Another favorite. RIP Andy.


----------



## ekim68

R.I.P. Andy.....I grew up watching him...


----------



## Drabdr

Andy was a good one. I will miss him.


----------



## 1956brother

no not pa


thank you for being PLO


----------



## dotty999

one of the "Goons" Eric Sykes passed away today aged 89, very funny man, will be truly missed!


----------



## eggplant43

> The stocky, gap-toothed Connecticut native won an Academy Award for his portrayal of a lonely Bronx butcher looking for love in the 1955 drama 'Marty.' He also starred in the popular TV show 'McHale's Navy.'


http://www.latimes.com/news/obituaries/la-me-ernest-borgnine-20120709,0,4672694.story


----------



## poochee

eggplant43 said:


> http://www.latimes.com/news/obituaries/la-me-ernest-borgnine-20120709,0,4672694.story


RIP Ernest.


----------



## ekim68

Another one of my favorites.... Goodbye Ernest, you were sure entertaining.....


----------



## eggplant43

> Celeste Holm, a versatile, bright-eyed blonde who soared to Broadway fame in Oklahoma! and won an Oscar in Gentleman's Agreement, but whose last years were filled with financial difficulty and estrangement from her sons, died today, a relative said. She was 95. Holm had been hospitalized two weeks ago with dehydration after a fire in Robert De Niro's apartment in the same Manhattan building. She had asked her husband, Frank Basile, on Friday to bring her home, and spent her final days with relatives and close friends by her side, said her great-niece.


http://www.newser.com/story/150149/gentlemans-agreement-star-holm-dead-at-95.html


----------



## poochee

eggplant43 said:


> http://www.newser.com/story/150149/gentlemans-agreement-star-holm-dead-at-95.html


RIP Celeste.


----------



## eggplant43

> Kitty Wells, the country singer known as the first female superstar of her genre, has died. She was 92.


http://www.people.com/people/article/0,,20612389,00.html


----------



## ekim68

Wow I didn't know Kitty was still alive until now. My Dad had a bunch of '78' records of her....R.I.P. Kitty....


----------



## eggplant43

> Stephen Covey, author of the best-selling book "The Seven Habits of Highly Effective People" passed away Monday at age 79. Covey has been praised for his nuanced perspective, providing readers and fans with insight at times when there seems to be no light at the end of the tunnel. That guiding light will live on in the pages of his books.


http://www.huffingtonpost.com/2012/07/16/stephen-covey-inspirational-quotes_n_1677534.html


----------



## poochee

eggplant43 said:


> http://www.huffingtonpost.com/2012/07/16/stephen-covey-inspirational-quotes_n_1677534.html


I read that book. RIP


----------



## [email protected]

Its my daddies birthday... been gone almost 3 years. my lifes so different since the day he died. i miss him so much. Happy birthday daddio.


----------



## pyritechips

I know the feeling, Ashes. But remember that daddies don't really ever go away. You can't see him but you can feel him.


----------



## ekim68

Thanks for sharing Ashes...I recently lost my Brother and I'm not dealing with it well, but thank goodness for distractions....


----------



## eggplant43

> Sally Ride, the first American woman to fly in space, died Monday after a 17-month battle with pancreatic cancer, her company said. She was 61.

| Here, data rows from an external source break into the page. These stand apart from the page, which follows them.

(* ===== verification/Wutils.v ===== *)
(** * src/wutils.py: running a program from waf
    The search for the program that a name means, the environment of its
    process, the command that runs it (plain, under a template, gdb or
    valgrind) and what its exit code becomes.  What waf knows (options,
    configuration, programs of the build) is a record; the processes are a
    parameter: what a command exits with and writes on stderr, or the exception
    of Popen. *)
From Stdlib Require Import Ascii.
From S2P Require Import Prelude PyStr PyPath PyShlex PyFormat.
#[local] Open Scope Z_scope.

(** A program of the build ([bld.all_task_gen]). *)
Record program := {
  pg_name : string;
  is_ns3_program : bool;
  pg_path : string;        (** [obj.path.abspath()] *)
  pg_bld : string;         (** [obj.path.get_bld().abspath()] *)
  pg_node : string;        (** [obj.path.find_or_declare(obj.target).abspath()] *)
}.
(** What the functions read of waf, of [os] and of [sys]. *)
Record waf := {
  launch_dir : string;
  cur_dir : string;
  all_task_gen : list program;
  ns3_module_path : list string;
  ns3_executable_path : list string;
  env_valgrind : list string;
  env_python : list string;
  pymoddir : string;
  pyvizdir : string;
  os_environ : list (string * string);
  platform : string;
  opt_command_template : option string;
  opt_valgrind : bool;
  opt_gdb : bool;
  opt_cwd_launch : string;
  waf_cwd_launch : string;
  signals : list (string * Z);    (** [vars(signal).items()] *)
}.

Definition WafError (msg : string) : exn := PyException ("WafError: " +:+ msg).

(** [x or y] on strings: the empty string counts as false. *)
Definition or_string (o : option string) (d : string) : string :=
  match o with Some s => if decide (s = "") then d else s | None => d end.
Definition get_command_template (w : waf) (arguments : list string) : string :=
  foldl (λ cmd arg, cmd +:+ " " +:+ arg) (or_string (opt_command_template w) "%s") arguments.

(** ** find_program *)
(** The names that mean a program: its own, and its path below the launch directory. *)
Definition program_names (w : waf) (dir : string) (obj : program) : res (list string) :=
  rel ← relpath (cur_dir w) (pg_path obj) dir;
  mret [pg_name obj; path_join rel (pg_name obj)].
Definition in_subtree (dir : string) (obj : program) : bool :=
  startswith (pg_path obj) dir || startswith (pg_bld obj) dir.
Definition not_found (program_name : string) (found : list string) : exn :=
  ValueError ("program '" +:+ program_name +:+ "' not found; available programs are: "
              +:+ repr_list found).
Fixpoint find_program_loop (w : waf) (dir program_name : string) (found : list string)
    (objs : list program) : res program :=
  match objs with
  | [] => Err (not_found program_name found)
  | obj :: objs =>
      if negb (is_ns3_program obj) then find_program_loop w dir program_name found objs
      else if negb (in_subtree dir obj) then find_program_loop w dir program_name found objs
      else
        names ← program_names w dir obj;
        if bool_decide (program_name ∈ names) then Ok obj
        else find_program_loop w dir program_name (found ++ names) objs
  end.
Definition find_program (w : waf) (program_name : string) : res program :=
  find_program_loop w (abspath (cur_dir w) (launch_dir w)) program_name [] (all_task_gen w).

(** ** get_proc_env *)
Inductive event :=
| EvWarn (msg : string)
| EvPopen (argv : list string) (env : list (string * string)) (cwd : option string)
          (stderr_pipe : bool)
| EvStderr (text : string).
Abbreviation io := (eff (list event) exn).
Definition emit (e : event) : io unit := modify (λ l, l ++ [e]).

Definition path_variable (w : waf) : io string :=
  let p := platform w in
  if bool_decide (p = "linux2" ∨ p = "linux") then mret "LD_LIBRARY_PATH"
  else if bool_decide (p = "darwin") then mret "DYLD_LIBRARY_PATH"
  else if bool_decide (p = "win32") then mret "PATH"
  else if bool_decide (p = "cygwin") then mret "PATH"
  else if startswith p "freebsd" then mret "LD_LIBRARY_PATH"
  else
    _ ← emit (EvWarn ("Don't know how to configure dynamic library path for the platform "
              +:+ repr_string p +:+ "; assuming it's LD_LIBRARY_PATH."));
    mret "LD_LIBRARY_PATH".
Definition pathsep (w : waf) : string := if decide (platform w = "win32") then ";" else ":".
(** [dict.update] *)
Definition dict_update (d : list (string * string)) (l : list (string * string)) :=
  foldl (λ d kv, dict_set d kv.1 kv.2) d l.
(** Puts directories in front of what the variable holds. *)
Definition prepend (w : waf) (var : string) (dirs : list string) (env : list (string * string))
    : list (string * string) :=
  match dict_get env var with
  | Some old => dict_set env var (join (pathsep w) (dirs ++ [old]))
  | None => dict_set env var (join (pathsep w) dirs)
  end.
Definition get_proc_env (w : waf) (os_env : option (list (string * string)))
    : io (list (string * string)) :=
  pathvar ← path_variable w;
  let proc_env := dict_update (os_environ w) (default [] os_env) in
  let proc_env := prepend w pathvar (ns3_module_path w) proc_env in
  let proc_env := prepend w "PYTHONPATH" [pymoddir w; pyvizdir w] proc_env in
  mret (prepend w "PATH" (ns3_executable_path w) proc_env).

(** ** run_argv *)
Section run.
(** What a process does: its exit code and what it writes on stderr; or the
    message of the OSError of Popen. *)
Context (process : list string → result string (Z * string)).

Definition popen (argv : list string) (env : list (string * string)) (cwd : option string)
    (stderr_pipe : bool) (error : string → exn) : io (Z * string) :=
  _ ← emit (EvPopen argv env cwd stderr_pipe);
  lift_res (match process argv with Ok r => Ok r | Err msg => Err (error msg) end).
Definition os_error (msg : string) : exn := OSError.

Definition on_windows (w : waf) : bool := bool_decide (platform w = "win32").
(** The name of a signal: the first constant SIGx of the module with the number. *)
Definition is_signal_name (name : string) : bool :=
  (3 <? String.length name)%nat && startswith name "SIG"
  && negb (bool_decide (String.get 3 name = Some "_"%char)).
Definition signal_name (w : waf) (n : Z) : option string :=
  fst <$> head (filter (λ kv, is_signal_name kv.1 = true ∧ kv.2 = n) (signals w)).

Definition debugger_hint : string :=
  " Run it under a debugger to get more information (./waf --run <program> --gdb"
  +:+ String dquote ").".
Definition exit_error (w : waf) (argv : list string) (retval : Z) : exn :=
  match (if retval <? 0 then signal_name w (- retval) else None) with
  | Some signame =>
      WafError ("Command " +:+ repr_list argv +:+ " terminated with signal " +:+ signame
                +:+ "." +:+ debugger_hint)
  | None => WafError ("Command " +:+ repr_list argv +:+ " exited with code " +:+ pretty retval)
  end.

(** WindowsError is caught where it exists. *)
Definition run_plain (w : waf) (argv : list string) (env : list (string * string))
    (cwd : option string) : io Z :=
  r ← popen argv env cwd false (λ msg,
        if on_windows w
        then WafError ("Command " +:+ repr_list argv +:+ " raised exception " +:+ msg)
        else OSError);
  mret r.1.
(** [for line in stderrdata]: a text is iterated character by character. *)
Definition leak_summary : string := "== LEAK SUMMARY".
Fixpoint scan_stderr (l : list ascii) (error : bool) : io bool :=
  match l with
  | [] => mret error
  | a :: l =>
      let line := String a "" in
      _ ← emit (EvStderr line);
      scan_stderr l (if contains line leak_summary then true else error)
  end.
Definition run_valgrind (w : waf) (argv : list string) (env : list (string * string))
    (cwd : option string) : io (list string * Z) :=
  match env_valgrind w with
  | [] => throw (WafError "valgrind is not installed")
  | valgrind :: _ =>
      let argv := [valgrind; "--leak-check=full"; "--show-reachable=yes"; "--error-exitcode=1"]
                  ++ argv in
      r ← popen argv env cwd true os_error;
      error ← scan_stderr (chars r.2) false;
      mret (argv, if (r.1 =? 0) && error then 1 else r.1)
  end.
Definition check_conflicts (w : waf) : res unit :=
  let template := bool_decide (or_string (opt_command_template w) "" ≠ "") in
  if opt_valgrind w && template then
    Err (WafError "Options --command-template and --valgrind are conflicting")
  else if opt_gdb w && template then
    Err (WafError "Options --command-template and --gdb are conflicting")
  else if opt_gdb w && opt_valgrind w then
    Err (WafError "Options --valgrind and --gdb are conflicting")
  else Ok ().
Definition run_argv (w : waf) (argv : list string) (os_env : option (list (string * string)))
    (cwd : option string) (force_no_valgrind : bool) : io Z :=
  proc_env ← get_proc_env w os_env;
  _ ← lift_res (check_conflicts w);
  if opt_gdb w then
    r ← popen (["gdb"; "--args"] ++ argv) proc_env cwd false os_error;
    mret r.1
  else
    '(argv, retval) ←
      (if opt_valgrind w && negb force_no_valgrind then run_valgrind w argv proc_env cwd
       else retval ← run_plain w argv proc_env cwd; mret (argv, retval));
    if decide (retval ≠ 0) then throw (exit_error w argv retval) else mret retval.

(** ** get_run_program, run_program, run_python_program *)
(** [program_name.rsplit('.', 1)[0]] of a name that ends with [.cc] *)
Definition strip_cc (name : string) : string :=
  if endswith name ".cc" then of_chars (take (String.length name - 3) (chars name)) else name.
(** [except ValueError as ex: raise WafError(str(ex))] *)
Definition find_or_waf_error (w : waf) (name : string) : res program :=
  match find_program w name with
  | Err (ValueError msg) => Err (WafError msg)
  | r => r
  end.
(** [tmpl.replace('\\', '\\\\')] *)
Definition double_backslashes (s : string) : string :=
  of_chars (mjoin ((λ a, if decide (a = "\"%char) then ["\"%char; "\"%char] else [a]) <$> chars s)).
Definition get_run_program (w : waf) (program_string : string) (command_template : option string)
    : res (string * list string) :=
  if decide (command_template = None ∨ command_template = Some "%s") then
    argv ← shlex_split program_string;
    first ← py_index argv 0;
    let program_name := strip_cc first in
    obj ← find_or_waf_error w program_name;
    mret (program_name, pg_node obj :: drop 1 argv)
  else
    let program_name := strip_cc program_string in
    obj ← find_or_waf_error w program_name;
    tmpl ← percent (default "" command_template) (pg_node obj);
    execvec ← shlex_split (double_backslashes tmpl);
    mret (program_name, execvec).

Definition launch_cwd (w : waf) : string :=
  if decide (opt_cwd_launch w = "") then waf_cwd_launch w else opt_cwd_launch w.
Definition visualize_arg : string := "--SimulatorImplementationType=ns3::VisualSimulatorImpl".
Definition run_program (w : waf) (program_string : string) (command_template : option string)
    (cwd : option string) (visualize : bool) : io Z :=
  '(_, execvec) ← lift_res (get_run_program w program_string command_template);
  let cwd := match cwd with Some d => d | None => launch_cwd w end in
  let execvec := if visualize then execvec ++ [visualize_arg] else execvec in
  run_argv w execvec None (Some cwd) false.
Definition run_python_program (w : waf) (program_string : string) (visualize : bool) : io Z :=
  execvec ← lift_res (shlex_split program_string);
  let cwd := launch_cwd w in
  let execvec := if visualize then execvec ++ [visualize_arg] else execvec in
  python ← lift_res (py_index (env_python w) 0);
  run_argv w (python :: execvec) None (Some cwd) false.
End run.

http://www.cnn.com/2012/07/23/us/sally-ride-dead/index.html


----------



## ekim68

Wow, just saw this...R.I.P. Sally, one who I admired greatly.....


----------



## poochee

eggplant43 said:


> http://www.cnn.com/2012/07/23/us/sally-ride-dead/index.html


RIP Sally.


----------



## valis

Indeed. I remember watching her first ride up, and the impact she had in the Presidential commission into the Challenger explosion. As I recall, her and Feynman didn't quite see eye to eye.


----------



## Drabdr

poochee said:


> RIP Sally.





valis said:


> Indeed. I remember watching her first ride up, and the impact she had in the Presidential commission into the Challenger explosion. As I recall, her and Feynman didn't quite see eye to eye.


I have been racking my brain wondering why I have never heard of Sally Ride until now..

Even in the Sly and the Family Stone song, I never knew it was a real person's name.


----------



## valis

The first American woman in space and you didn't know her name? 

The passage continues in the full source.